Aim of the exercise: Below this line is a set of entries; quote exactly the lines from the line that contains "up_settings : forall" to the line that contains "intros l s s'", both lines included.

Records for the exercise:

Definition collect_evidence_nvml (nonce_input : list Z) :
    sm (client * list GpuEvidence.GpuEvidence) Error unit := fun s =>
  if negb (Driver.g_initialized s.1) then (Err NvmlError, s)
  else
  (do* device_count := Driver.on_client collect_start in
   Driver.collect_loop (collect_one nonce_input) (Driver.indices device_count)) s.

(** [NvmlEvidenceCollector::get_evidence]. *)
Definition get_evidence (nonce_input : list Z) : sm (client * list GpuEvidence.GpuEvidence) Error unit :=
  do* _ := Driver.on_client init_nvml in
  collect_evidence_nvml nonce_input.

(** ** What the evidence of a device is *)

(** The driver answered [a] at some time. *)
Definition answered {A : Type} (f : nvml -> (Z * A) * nvml) (a : A) : Prop :=
  exists d, (f d).1 = (NVML_SUCCESS, a).

(** Evidence of the device with index [i], as the driver gave it. *)
Record item_of (nonce_input : list Z) (i : Z) (e : GpuEvidence.GpuEvidence) : Prop := {
  item_nonce : GpuEvidence.m_nonce e = nonce_input;
  item_device : exists h n report cert chain uuid arch board,
    answered (nvmlDeviceGetHandleByIndex i) h /\
    report_nonce nonce_input = Ret n /\
    answered (nvmlDeviceGetConfComputeGpuAttestationReport h n) report /\
    Driver.contents NVML_CC_GPU_ATTESTATION_REPORT_SIZE (attestationReport report) (attestationReportSize report)
      (GpuEvidence.m_attestation_report e) /\
    GpuEvidence.m_attestation_report e <> [] /\
    answered (nvmlDeviceGetConfComputeGpuCertificate h) cert /\
    Driver.contents NVML_GPU_ATTESTATION_CERT_CHAIN_SIZE (attestationCertChain cert) (attestationCertChainSize cert)
      chain /\
    GpuEvidence.m_cert_chain e = string_of_bytes chain /\
    answered (nvmlDeviceGetUUID h NVML_DEVICE_UUID_BUFFER_SIZE) uuid /\
    Driver.text_of NVML_DEVICE_UUID_BUFFER_SIZE uuid (GpuEvidence.m_uuid e) /\
    answered (nvmlDeviceGetArchitecture h) arch /\ GpuEvidence.m_gpu_architecture e = known_architecture arch /\
    answered (nvmlDeviceGetBoardId h) board /\ GpuEvidence.m_board_id e = Some board;
}.

Lemma answer_of {A : Type} (f : nvml -> (Z * A) * nvml) d a d' : f d = ((0, a), d') -> answered f a.
Proof. intros H. exists d. by rewrite H. Qed.

Lemma nvml_collect_one_item nonce_input i s e s' :
  collect_one nonce_input i s = (Ret e, s') -> item_of nonce_input i e.
Proof.
  intros H. unfold collect_one, get_device_handle_by_index, get_gpu_architecture, get_gpu_board_id, get_uuid,
    get_attestation_report, get_attestation_cert_chain in H.
  Driver.drv_inv. inv_ret. subst.
  repeat match goal with H : _ = (0, _, _) |- _ => apply answer_of in H end.
  match goal with H : Driver.filled NVML_DEVICE_UUID_BUFFER_SIZE _ = _ |- _ =>
    pose proof (Driver.buffer_text _ _ _ _ H ltac:(eassumption)) end.
  constructor; [done|]. cbn. do 8 eexists.
  split_and!; try eassumption; try done; try by eapply Driver.buffer_contents.
  by destruct (bool_decide_reflect (x7 = [])).
Qed.

(** The two modes in which the driver gives evidence. *)
Definition mode_reported : Prop :=
  (exists state, answered nvmlSystemGetConfComputeState state /\ ccFeature state = NVML_CC_SYSTEM_FEATURE_ENABLED) \/
  (exists settings,
     answered (nvmlSystemGetConfComputeSettings (mk_settings nvmlConfComputeSettings_v1 0 0 0 0)) settings /\
     multiGpuMode settings = NVML_CC_SYSTEM_MULTIGPU_PROTECTED_PCIE).

Lemma nvml_collect_start_Ret s n s' :
  collect_start s = (Ret n, s') -> mode_reported /\ answered nvmlDeviceGetCount n /\ n <> 0.
Proof.
  unfold collect_start, is_cc_enabled, is_ppcie_mode_enabled, get_device_count. intros H.
  Driver.drv_inv. repeat match goal with H : _ = (0, _, _) |- _ => apply answer_of in H end.
  split_and!; [|done|lia]. unfold mode_reported. destruct (ccFeature _ =? _) eqn:Ec; [left|right]; eexists; split; try eassumption; lia.
Qed.

Lemma nvml_collect_one_drives nonce_input i : Driver.drives (collect_one nonce_input i).
Proof.
  unfold collect_one, get_device_handle_by_index, get_gpu_architecture, get_gpu_board_id, get_uuid,
    get_attestation_report, get_attestation_cert_chain.
  Driver.drives_tac.
Qed.

Lemma nvml_collect_start_drives : Driver.drives collect_start.
Proof.
  unfold collect_start, is_cc_enabled, is_ppcie_mode_enabled, get_device_count.
  Driver.drives_tac.
Qed.

(** ** What NVML documents *)

(** It writes within the buffers it is given, says how much it wrote, and ends
    text with a null character. *)
Record nvml_documented : Prop := {
  doc_report : forall h n r, answered (nvmlDeviceGetConfComputeGpuAttestationReport h n) r ->
    zlen (attestationReport r) <= NVML_CC_GPU_ATTESTATION_REPORT_SIZE /\
    0 <= attestationReportSize r <= NVML_CC_GPU_ATTESTATION_REPORT_SIZE;
  doc_cert : forall h c, answered (nvmlDeviceGetConfComputeGpuCertificate h) c ->
    zlen (attestationCertChain c) <= NVML_GPU_ATTESTATION_CERT_CHAIN_SIZE /\
    0 <= attestationCertChainSize c <= NVML_GPU_ATTESTATION_CERT_CHAIN_SIZE;
  doc_uuid : forall h l, answered (nvmlDeviceGetUUID h NVML_DEVICE_UUID_BUFFER_SIZE) l ->
    zlen l <= NVML_DEVICE_UUID_BUFFER_SIZE /\ 0 ∈ l;
}.

(** Every call succeeds, there are [n] devices in the confidential-computing
    mode, and reports are not empty. *)
Record healthy (n : Z) : Prop := {
  up_init : forall d, (nvmlInit_v2 d).1 = NVML_SUCCESS;
  up_state : forall d, exists state, (nvmlSystemGetConfComputeState d).1 = (NVML_SUCCESS, state) /\
               ccFeature state = NVML_CC_SYSTEM_FEATURE_ENABLED;
  up_settings : forall t, Driver.answers false (nvmlSystemGetConfComputeSettings t);
  up_count : forall d, (nvmlDeviceGetCount d).1 = (NVML_SUCCESS, n);
  up_handle : forall i d, 0 <= i < n -> (nvmlDeviceGetHandleByIndex i d).1.1 = NVML_SUCCESS;
  up_arch : forall h, Driver.answers false (nvmlDeviceGetArchitecture h);
  up_board : forall h, Driver.answers false (nvmlDeviceGetBoardId h);
  up_uuid : forall h k, Driver.answers false (nvmlDeviceGetUUID h k);
  up_report : forall h k, Driver.answers false (nvmlDeviceGetConfComputeGpuAttestationReport h k);
  up_size : forall h k r, answered (nvmlDeviceGetConfComputeGpuAttestationReport h k) r -> 0 < attestationReportSize r;
  up_cert : forall h, Driver.answers false (nvmlDeviceGetConfComputeGpuCertificate h);
}.

Lemma nvml_checked_answered {A : Type} e name (f : nvml -> (Z * A) * nvml) s a s' :
  Driver.checked e name f s = (Ret a, s') -> answered f a.
Proof. intros H%Driver.checked_Ret%Driver.call_Ret. destruct H as (_ & _ & d & Hd & _). by eapply answer_of. Qed.

Lemma get_uuid_well errs h :
  nvml_documented -> (forall k, Driver.answers errs (nvmlDeviceGetUUID h k)) ->
  Driver.well errs nvml_symbols (get_uuid h).
Proof.
  intros Hd Ha. apply Driver.well_bind; [Driver.drives_tac|apply Driver.well_checked; [set_solver|done]|].
  intros l s s' [Hl H0]%nvml_checked_answered%(doc_uuid Hd). apply Driver.well_lift.
  destruct (Driver.filled_Ret (E:=Error) _ _ Hl) as [b Hb]. rewrite Hb. cbn. unfold Driver.c_string.
  destruct (Driver.c_chars_some (E:=Error) b) as [l1 ->]; [|done].
  revert Hb. unfold Driver.filled. destruct (_ <=? _); [|done]. intros [= <-]. by apply elem_of_app; left.
Qed.

Lemma get_cert_well errs h :
  nvml_documented -> Driver.answers errs (nvmlDeviceGetConfComputeGpuCertificate h) ->
  Driver.well errs nvml_symbols (get_attestation_cert_chain h).
Proof.
  intros Hd Ha. apply Driver.well_bind; [Driver.drives_tac|apply Driver.well_checked; [set_solver|done]|].
  intros c s s' [Hl Hn]%nvml_checked_answered%(doc_cert Hd). apply Driver.well_lift.
  by destruct (Driver.contents_buffer (E:=Error) _ _ _ Hl Hn) as (b & l & -> & Hr & _); cbn; rewrite Hr.
Qed.

Lemma get_report_well errs h nonce_input :
  nvml_documented -> (forall k, Driver.answers errs (nvmlDeviceGetConfComputeGpuAttestationReport h k)) ->
  (errs = true \/ (exists n, report_nonce nonce_input = Ret n) /\
     (forall k r, answered (nvmlDeviceGetConfComputeGpuAttestationReport h k) r -> 0 < attestationReportSize r)) ->
  Driver.well errs nvml_symbols (get_attestation_report h nonce_input).
Proof.
  intros Hd Ha Hok. apply Driver.well_bind; [Driver.drives_tac|apply Driver.well_lift|].
  { destruct Hok as [-> | [[n ->] _]]; [|done]. unfold report_nonce. case_bool_decide; [done|]. by destruct (_ =? _). }
  intros n _ _ _. apply Driver.well_bind; [Driver.drives_tac|apply Driver.well_checked; [set_solver|done]|].
  intros r s s' Hr%nvml_checked_answered. pose proof (doc_report Hd _ _ _ Hr) as [Hl Hn]. apply Driver.well_lift.
  destruct (Driver.contents_buffer (E:=Error) _ _ _ Hl Hn) as (b & l & -> & Hrd & Hz). cbn. rewrite Hrd. cbn.
  case_bool_decide as Hl0; cbn; [|done]. destruct Hok as [-> | [_ Hpos]]; [done|].
  apply Hpos in Hr. subst l. rewrite zlen_nil in Hz. lia.
Qed.

(** Errors are accepted, or the driver is healthy and the nonce is one it
    takes. *)
Definition fine (errs : bool) (n : Z) (nonce_input : list Z) : Prop :=
  errs = true \/ healthy n /\ exists k, report_nonce nonce_input = Ret k.

Lemma fine_answers {A : Type} errs n nonce_input (f : nvml -> (Z * A) * nvml) :
  (healthy n -> Driver.answers false f) -> fine errs n nonce_input -> Driver.answers errs f.
Proof. intros Hf [-> | [Hh _]]; [by left|]. destruct (Hf Hh) as [|H]; [done|]. by right. Qed.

Answer:
  up_settings : forall t, Driver.answers false (nvmlSystemGetConfComputeSettings t);
  up_count : forall d, (nvmlDeviceGetCount d).1 = (NVML_SUCCESS, n);
  up_handle : forall i d, 0 <= i < n -> (nvmlDeviceGetHandleByIndex i d).1.1 = NVML_SUCCESS;
  up_arch : forall h, Driver.answers false (nvmlDeviceGetArchitecture h);
  up_board : forall h, Driver.answers false (nvmlDeviceGetBoardId h);
  up_uuid : forall h k, Driver.answers false (nvmlDeviceGetUUID h k);
  up_report : forall h k, Driver.answers false (nvmlDeviceGetConfComputeGpuAttestationReport h k);
  up_size : forall h k r, answered (nvmlDeviceGetConfComputeGpuAttestationReport h k) r -> 0 < attestationReportSize r;
  up_cert : forall h, Driver.answers false (nvmlDeviceGetConfComputeGpuCertificate h);
}.

Lemma nvml_checked_answered {A : Type} e name (f : nvml -> (Z * A) * nvml) s a s' :
  Driver.checked e name f s = (Ret a, s') -> answered f a.
Proof. intros H%Driver.checked_Ret%Driver.call_Ret. destruct H as (_ & _ & d & Hd & _). by eapply answer_of. Qed.

Lemma get_uuid_well errs h :
  nvml_documented -> (forall k, Driver.answers errs (nvmlDeviceGetUUID h k)) ->
  Driver.well errs nvml_symbols (get_uuid h).
Proof.
  intros Hd Ha. apply Driver.well_bind; [Driver.drives_tac|apply Driver.well_checked; [set_solver|done]|].
  intros l s s' [Hl H0]%nvml_checked_answered%(doc_uuid Hd). apply Driver.well_lift.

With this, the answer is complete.